=== Supplied data ===

(* ===== verification/Governance.v ===== *)
(** * Vote options and governance ([vote/choice.rs], [ledger/governance/*.rs])

    The options of a vote, and the criteria a proposal has to meet before its
    action on the treasury or on the parameters of the ledger is carried out. *)
From S2P Require Import Prelude Codec Key Value Rewards HamtSpec.
Local Open Scope Z_scope.

(** ** [choice.rs] *)
Abbreviation Choice := Z.
(** [Range<u8>]: from [start] to [end], excluded. *)
Record Options := mkOptions { options_start : Z; options_end : Z }.
#[export] Instance Options_eq_dec : EqDecision Options.
Proof. solve_decision. Defined.
Inductive InvalidOptionsLength := InvalidOptions (num_choices : Z).
Definition NUM_CHOICES_MAX : Z := 16.
Definition options_new_length (num_choices : Z) : outcome InvalidOptionsLength Options :=
  if (0 <? num_choices) && (num_choices <=? NUM_CHOICES_MAX) then Ok (mkOptions 0 num_choices)
  else Err (InvalidOptions num_choices).
Definition options_as_byte (o : Options) : Z := options_end o.
Definition options_validate (o : Options) (choice : Choice) : bool :=
  (options_start o <=? choice) && (choice <? options_end o).
(** [Range::len]. *)
Definition options_len (o : Options) : nat := Z.to_nat (options_end o - options_start o).

(** ** Actions and their types *)
Inductive TreasuryGovernanceAction := TNoOp | TransferToRewards (value : Value).
Inductive TreasuryGovernanceActionType := TTNoOp | TTTransferToRewards.
Inductive ParametersGovernanceAction := PNoOp | RewardAdd (value : Value).
Inductive ParametersGovernanceActionType := PTNoOp | PTRewardAdd.
#[export] Instance TreasuryGovernanceActionType_eq_dec : EqDecision TreasuryGovernanceActionType.
Proof. solve_decision. Defined.
#[export] Instance ParametersGovernanceActionType_eq_dec : EqDecision ParametersGovernanceActionType.
Proof. solve_decision. Defined.
#[export] Instance TreasuryGovernanceActionType_countable : Countable TreasuryGovernanceActionType.
Proof.
  refine (inj_countable' (λ t, match t with TTNoOp => false | _ => true end)
    (λ b, if b : bool then TTTransferToRewards else TTNoOp) _). by intros [].
Defined.
#[export] Instance ParametersGovernanceActionType_countable : Countable ParametersGovernanceActionType.
Proof.
  refine (inj_countable' (λ t, match t with PTNoOp => false | _ => true end)
    (λ b, if b : bool then PTRewardAdd else PTNoOp) _). by intros [].
Defined.

Definition treasury_to_type (a : TreasuryGovernanceAction) : TreasuryGovernanceActionType :=
  match a with TNoOp => TTNoOp | TransferToRewards _ => TTTransferToRewards end.
Definition treasury_action_serialize_in (a : TreasuryGovernanceAction) (bb : ByteBuilder) : ByteBuilder :=
  match a with TNoOp => bb_u8 bb 0 | TransferToRewards value => bb_u64 (bb_u8 bb 1) value end.
Definition treasury_action_read : Reader TreasuryGovernanceAction :=
  t ← get_u8;
  if t =? 0 then mret TNoOp
  else if t =? 1 then value ← value_read; mret (TransferToRewards value)
  else read_fail (UnknownTag t).
Definition parameters_to_type (a : ParametersGovernanceAction) : ParametersGovernanceActionType :=
  match a with PNoOp => PTNoOp | RewardAdd _ => PTRewardAdd end.
Definition parameters_action_serialize_in (a : ParametersGovernanceAction) (bb : ByteBuilder) : ByteBuilder :=
  match a with PNoOp => bb_u8 bb 0 | RewardAdd value => bb_u64 (bb_u8 bb 1) value end.
Definition parameters_action_read : Reader ParametersGovernanceAction :=
  t ← get_u8;
  if t =? 0 then mret PNoOp
  else if t =? 1 then value ← value_read; mret (RewardAdd value)
  else read_fail (UnknownTag t).

(** ** Criteria *)
Record GovernanceAcceptanceCriteria := mkCriteria {
  minimum_stake_participation : option Ratio;
  minimum_approval : option Ratio;
  blank : Choice;
  favorable : Choice;
  rejection : Choice;
  gc_options : Options }.
Definition criteria_default : GovernanceAcceptanceCriteria :=
  mkCriteria (Some (mkRatio 30 100)) (Some (mkRatio 50 100)) 0 1 2
    (match options_new_length 3 with Ok o => o | _ => mkOptions 0 0 end).

Record TreasuryGovernance := mkTreasuryGov {
  tg_per_action : gmap TreasuryGovernanceActionType GovernanceAcceptanceCriteria;
  tg_default : GovernanceAcceptanceCriteria }.
Record ParametersGovernance := mkParametersGov {
  pg_per_action : gmap ParametersGovernanceActionType GovernanceAcceptanceCriteria;
  pg_default : GovernanceAcceptanceCriteria;
  logs : list ParametersGovernanceAction }.
Record Governance := mkGovernance { gov_treasury : TreasuryGovernance; gov_parameters : ParametersGovernance }.

Definition treasury_gov_new : TreasuryGovernance := mkTreasuryGov ∅ criteria_default.
Definition parameters_gov_new : ParametersGovernance := mkParametersGov ∅ criteria_default [].
Definition governance_default : Governance := mkGovernance treasury_gov_new parameters_gov_new.

Definition treasury_set_default (g : TreasuryGovernance) (new : GovernanceAcceptanceCriteria) :
    TreasuryGovernance * GovernanceAcceptanceCriteria := (mkTreasuryGov (tg_per_action g) new, tg_default g).
Definition treasury_set_acceptance (g : TreasuryGovernance) (action : TreasuryGovernanceActionType)
    (criteria : GovernanceAcceptanceCriteria) : TreasuryGovernance :=
  mkTreasuryGov (hm_insert_or_update_simple (tg_per_action g) action criteria (λ _, Some criteria)) (tg_default g).
Definition treasury_criteria_for (g : TreasuryGovernance) (action : TreasuryGovernanceActionType) :
    GovernanceAcceptanceCriteria := default (tg_default g) (tg_per_action g !! action).
Definition parameters_set_default (g : ParametersGovernance) (new : GovernanceAcceptanceCriteria) :
    ParametersGovernance * GovernanceAcceptanceCriteria :=
  (mkParametersGov (pg_per_action g) new (logs g), pg_default g).
Definition parameters_set_acceptance (g : ParametersGovernance) (action : ParametersGovernanceActionType)
    (criteria : GovernanceAcceptanceCriteria) : ParametersGovernance :=
  mkParametersGov (hm_insert_or_update_simple (pg_per_action g) action criteria (λ _, Some criteria))
    (pg_default g) (logs g).
Definition parameters_criteria_for (g : ParametersGovernance) (action : ParametersGovernanceActionType) :
    GovernanceAcceptanceCriteria := default (pg_default g) (pg_per_action g !! action).
Definition logs_clear (g : ParametersGovernance) : ParametersGovernance :=
  mkParametersGov (pg_per_action g) (pg_default g) [].
Definition logs_register (g : ParametersGovernance) (action : ParametersGovernanceAction) : ParametersGovernance :=
  mkParametersGov (pg_per_action g) (pg_default g) (logs g ++ [action]).

(** ** Formats *)
Lemma options_new_length_Ok n o :
  options_new_length n = Ok o ↔ 0 < n ≤ 16 ∧ o = mkOptions 0 n.
Proof.
  unfold options_new_length, NUM_CHOICES_MAX.
  destruct (Z.ltb_spec 0 n), (Z.leb_spec n 16); cbn; naive_solver lia.
Qed.

Definition treasury_action_bytes (a : TreasuryGovernanceAction) : list Z :=
  match a with TNoOp => [0] | TransferToRewards v => 1 :: be_bytes 8 v end.
Definition parameters_action_bytes (a : ParametersGovernanceAction) : list Z :=
  match a with PNoOp => [0] | RewardAdd v => 1 :: be_bytes 8 v end.
Definition treasury_action_ok (a : TreasuryGovernanceAction) : Prop :=
  match a with TNoOp => True | TransferToRewards v => u64_ok v end.
Definition parameters_action_ok (a : ParametersGovernanceAction) : Prop :=
  match a with PNoOp => True | RewardAdd v => u64_ok v end.

Lemma reads_treasury_action a :
  treasury_action_ok a → reads treasury_action_read a (treasury_action_bytes a).
Proof.
  unfold treasury_action_read. destruct a as [|v]; cbn [treasury_action_ok treasury_action_bytes]; intros Hv.
  - change [0] with ([0] ++ []). eapply reads_bind; [apply reads_u8|apply reads_ret].
  - change (1 :: ?l) with ([1] ++ l). eapply reads_bind; [apply reads_u8|]. by apply reads_bind_ret, reads_u64.
Qed.
Lemma reads_parameters_action a :
  parameters_action_ok a → reads parameters_action_read a (parameters_action_bytes a).
Proof.
  unfold parameters_action_read. destruct a as [|v]; cbn [parameters_action_ok parameters_action_bytes]; intros Hv.
  - change [0] with ([0] ++ []). eapply reads_bind; [apply reads_u8|apply reads_ret].
  - change (1 :: ?l) with ([1] ++ l). eapply reads_bind; [apply reads_u8|]. by apply reads_bind_ret, reads_u64.
Qed.
Lemma local_treasury_action : local treasury_action_read.
Proof. assert (local value_read) by apply local_slice_map. unfold treasury_action_read. auto 10 with readers. Qed.
Lemma local_parameters_action : local parameters_action_read.
Proof. assert (local value_read) by apply local_slice_map. unfold parameters_action_read. auto 10 with readers. Qed.
#[export] Hint Resolve local_treasury_action local_parameters_action : readers.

===

**Task instructions:**
Whenever a line includes the word "Record", pull it out of the entries.

**Written answer:**
Record Options := mkOptions { options_start : Z; options_end : Z }.
Record GovernanceAcceptanceCriteria := mkCriteria {
Record TreasuryGovernance := mkTreasuryGov {
Record ParametersGovernance := mkParametersGov {
Record Governance := mkGovernance { gov_treasury : TreasuryGovernance; gov_parameters : ParametersGovernance }.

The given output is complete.